NarayanB commented on issue #12416:
URL: https://github.com/apache/arrow/issues/12416#issuecomment-1042969321


   import pandas as pd
   import polars as pl
   import pyarrow as pa
   import pyarrow.parquet as pq
   import pyarrow.dataset as ds
   
   def read_csv(csv_file):
        print("reading csv")
        csv = """pid1,pid2,intCol,strCol
        2010,10000,23455555508999,Peaceful
        2015,15000,7753285016841556620,Happy
        2020,25000,,World""".encode()
   
        good_df = (pl.read_csv(csv, dtypes={"intCol": pl.Utf8})

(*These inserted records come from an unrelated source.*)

(** A task that is in flight changes its worker, or is completed. *)
Lemma life_setTask D U U' G R v t tv tv' W F :
  life D U G R v -> vTasks v !! t = Some tv -> tvInFlight tv = true ->
  tvOperations tv' = tvOperations tv -> tvKey tv' = tvKey tv ->
  (forall w o, W !! w = Some o -> (w < vNext v)%nat) ->
  (forall w t', W !! w = Some (Some t') <-> exists tv0, <[t := tv']> (vTasks v) !! t' = Some tv0 /\ tvWorker tv0 = Some w) ->
  (tvWorker tv' <> None -> tvInFlight tv' = true) ->
  F = (if tvInFlight tv' then vFlight v else delete (tvKey tv) (vFlight v)) ->
  (forall i o, tvOperations tv !! i = Some o -> o ∈ vQueue v i -> tvInFlight tv' = true /\ tvWorker tv' = None) ->
  (tvInFlight tv' = true -> tvWorker tv' = None -> forall i o, tvOperations tv !! i = Some o -> o ∉ U' -> o ∈ vQueue v i) ->
  (forall o, o ∈ U' -> forall i, o ∉ vQueue v i) ->
  (forall o, o ∈ U -> o ∉ U' -> exists i, tvOperations tv !! i = Some o) ->
  life D U' G R (setTask t tv' v <| vWorkers := W |> <| vFlight := F |>).
Proof.
  intros L Ht Hf Eops Ekey HW Hworker Hexec HF Hq Hqd HU' HU.
  assert (forall o ov tv0, attached v o ov tv0 -> exists ov0 tv1,
    attached (setTask t tv' v <| vWorkers := W |> <| vFlight := F |>) o ov0 tv1 /\ ov0 = ov /\
      (ovTask ov = t -> tv1 = tv') /\ (ovTask ov <> t -> tv1 = tv0)) as Hatt.
  { intros o ov tv0 Ha. exists ov, (if decide (ovTask ov = t) then tv' else tv0).
    split; [by apply (attached_setTask v t tv tv')|]. split; [done|]. by case_decide. }
  split; simpl.
  - exact HW.
  - intros t0 tv0 H. apply lookup_insert_Some in H as [[<- _]|[_ H]]; by eapply life_ids_tasks.
  - apply L.
  - exact Hworker.
  - intros t0 tv0 H. apply lookup_insert_Some in H as [[<- <-]|[_ H]]; [done|by eapply life_executing].
  - intros k t0 Hk.
    assert (vFlight v !! k = Some t0 /\ (t0 = t -> tvInFlight tv' = true)) as [Hk' Hn].
    { unfold constant in Hk. subst F. destruct (tvInFlight tv') eqn:Ei; [done|]. apply lookup_delete_Some in Hk as [Hne Hk]. split; [done|].
      intros ->. destruct (life_flight _ _ _ _ _ L k t Hk) as (tv0&H0&E0&_). congruence. }
    destruct (life_flight _ _ _ _ _ L k t0 Hk') as (tv0&H0&E0&Hi).
    destruct (decide (t0 = t)) as [->|Hne].
    + exists tv'. rewrite lookup_insert_eq. split; [done|]. split; [|by apply Hn]. congruence.
    + exists tv0. by rewrite lookup_insert_ne.
  - intros t0 tv0 H Hi Hk. apply lookup_insert_Some in H as [[<- <-]|[Hne H]].
    + unfold constant. subst F. rewrite Hi. rewrite Ekey. apply (life_deduplicated _ _ _ _ _ L); [done..|]. congruence.
    + pose proof (life_deduplicated _ _ _ _ _ L t0 tv0 H Hi Hk) as Hf0. unfold constant. subst F.
      destruct (tvInFlight tv'); [done|].
      rewrite lookup_delete_ne; [done|]. intros E1. rewrite <- E1 in Hf0, Hk.
      rewrite (life_deduplicated _ _ _ _ _ L t tv Ht Hf Hk) in Hf0. congruence.
  - intros t0 tv0 i o H. apply lookup_insert_Some in H as [[<- <-]|[_ H]]; [rewrite Eops|]; by apply L.
  - intros t0 tv0 i j o p H. apply lookup_insert_Some in H as [[<- <-]|[_ H]]; [rewrite Eops|]; by eapply life_sizeClass.
  - intros i o H. destruct (life_queue _ _ _ _ _ L i o H) as (ov&tv0&Ha&Ei&Hi&Hw).
    destruct (Hatt o ov tv0 Ha) as (ov0&tv1&Ha'&->&H1&H2). exists ov, tv1. split; [done|]. split; [done|].
    destruct (decide (ovTask ov = t)) as [Et|Hne]; [|by rewrite (H2 Hne)].
    rewrite (H1 Et). destruct Ha as (_&Hv&Ho). rewrite Et, Ht in Hv. injection Hv as <-. rewrite Ei in Ho.
    by apply (Hq i o).
  - apply L.
  - intros t0 tv0 i o H Hi Hw Ho Hu. apply lookup_insert_Some in H as [[<- <-]|[Hne H]].
    + apply Hqd; [done..| |done]. by rewrite <- Eops.
    + apply (life_queued _ _ _ _ _ L t0 tv0); [done..|]. intros Hu0. destruct (HU o Hu0 Hu) as [j Hj].
      destruct (life_operations _ _ _ _ _ L t tv j o Ht Hj) as (ov&Ho1&E1&_).
      destruct (life_operations _ _ _ _ _ L t0 tv0 i o H Ho) as (ov2&Ho2&E2&_). congruence.
  - intros i o Ho. by apply HU'.
  - intros t0 tv0 H Hd Hi. apply lookup_insert_Some in H as [[<- <-]|[_ H]].
    + rewrite Eops. by apply (life_nonempty _ _ _ _ _ L t tv).
    + by apply (life_nonempty _ _ _ _ _ L t0 tv0).
  - intros o Ho. destruct (life_cleanup _ _ _ _ _ L o Ho) as (ov&tv0&Ha&H1&H2).
    destruct (Hatt o ov tv0 Ha) as (ov0&tv1&Ha'&->&_&_). eauto 10.
  - apply L.
  - intros o ov tv0 Ha. apply (attached_setTask_inv v t tv tv' Ht Eops) in Ha as (tv1&Ha&_).
    by apply (life_noLeak _ _ _ _ _ L o ov tv1).
  - apply L.
  - intros n o Ho. destruct (life_names _ _ _ _ _ L n o Ho) as (ov&tv0&Ha&H1).
    destruct (Hatt o ov tv0 Ha) as (ov0&tv1&Ha'&->&_&_). eauto 10.
  - intros o Ho. destruct (life_removing _ _ _ _ _ L o Ho) as (H1&H2&ov&tv0&Ha&H3).
    destruct (Hatt o ov tv0 Ha) as (ov0&tv1&Ha'&->&_&_). eauto 10.
  - intros o ov Ho Hw. destruct (life_waited _ _ _ _ _ L o ov Ho Hw) as [tv0 Ha].
    destruct (Hatt o ov tv0 Ha) as (ov0&tv1&Ha'&->&_&_). eauto 10.
Qed.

              .with_column(pl.col("intCol").str.replace("", "0").cast(pl.Int64))
              )
        bad_df = pl.read_csv(csv)
        df = good_df
        #df = bad_df
        print(df.head(10))
        table = df.to_arrow()
        print('Table Schema..\n',table.schema)
        return table
   
   def save_table(table, location):
       pq.write_to_dataset(table, location, partition_cols=['pid1','pid2'])
   
   def read_table(location):
       schema = pa.schema([ ('pid1', pa.int64()),
                            ('pid2', pa.int64())
   
       ])
       partition = ds.partitioning(schema=schema, flavor='hive')
       dataset = ds.dataset(location, partitioning=partition)
       table = dataset.to_table()
       print("Retrived table schema\n", table)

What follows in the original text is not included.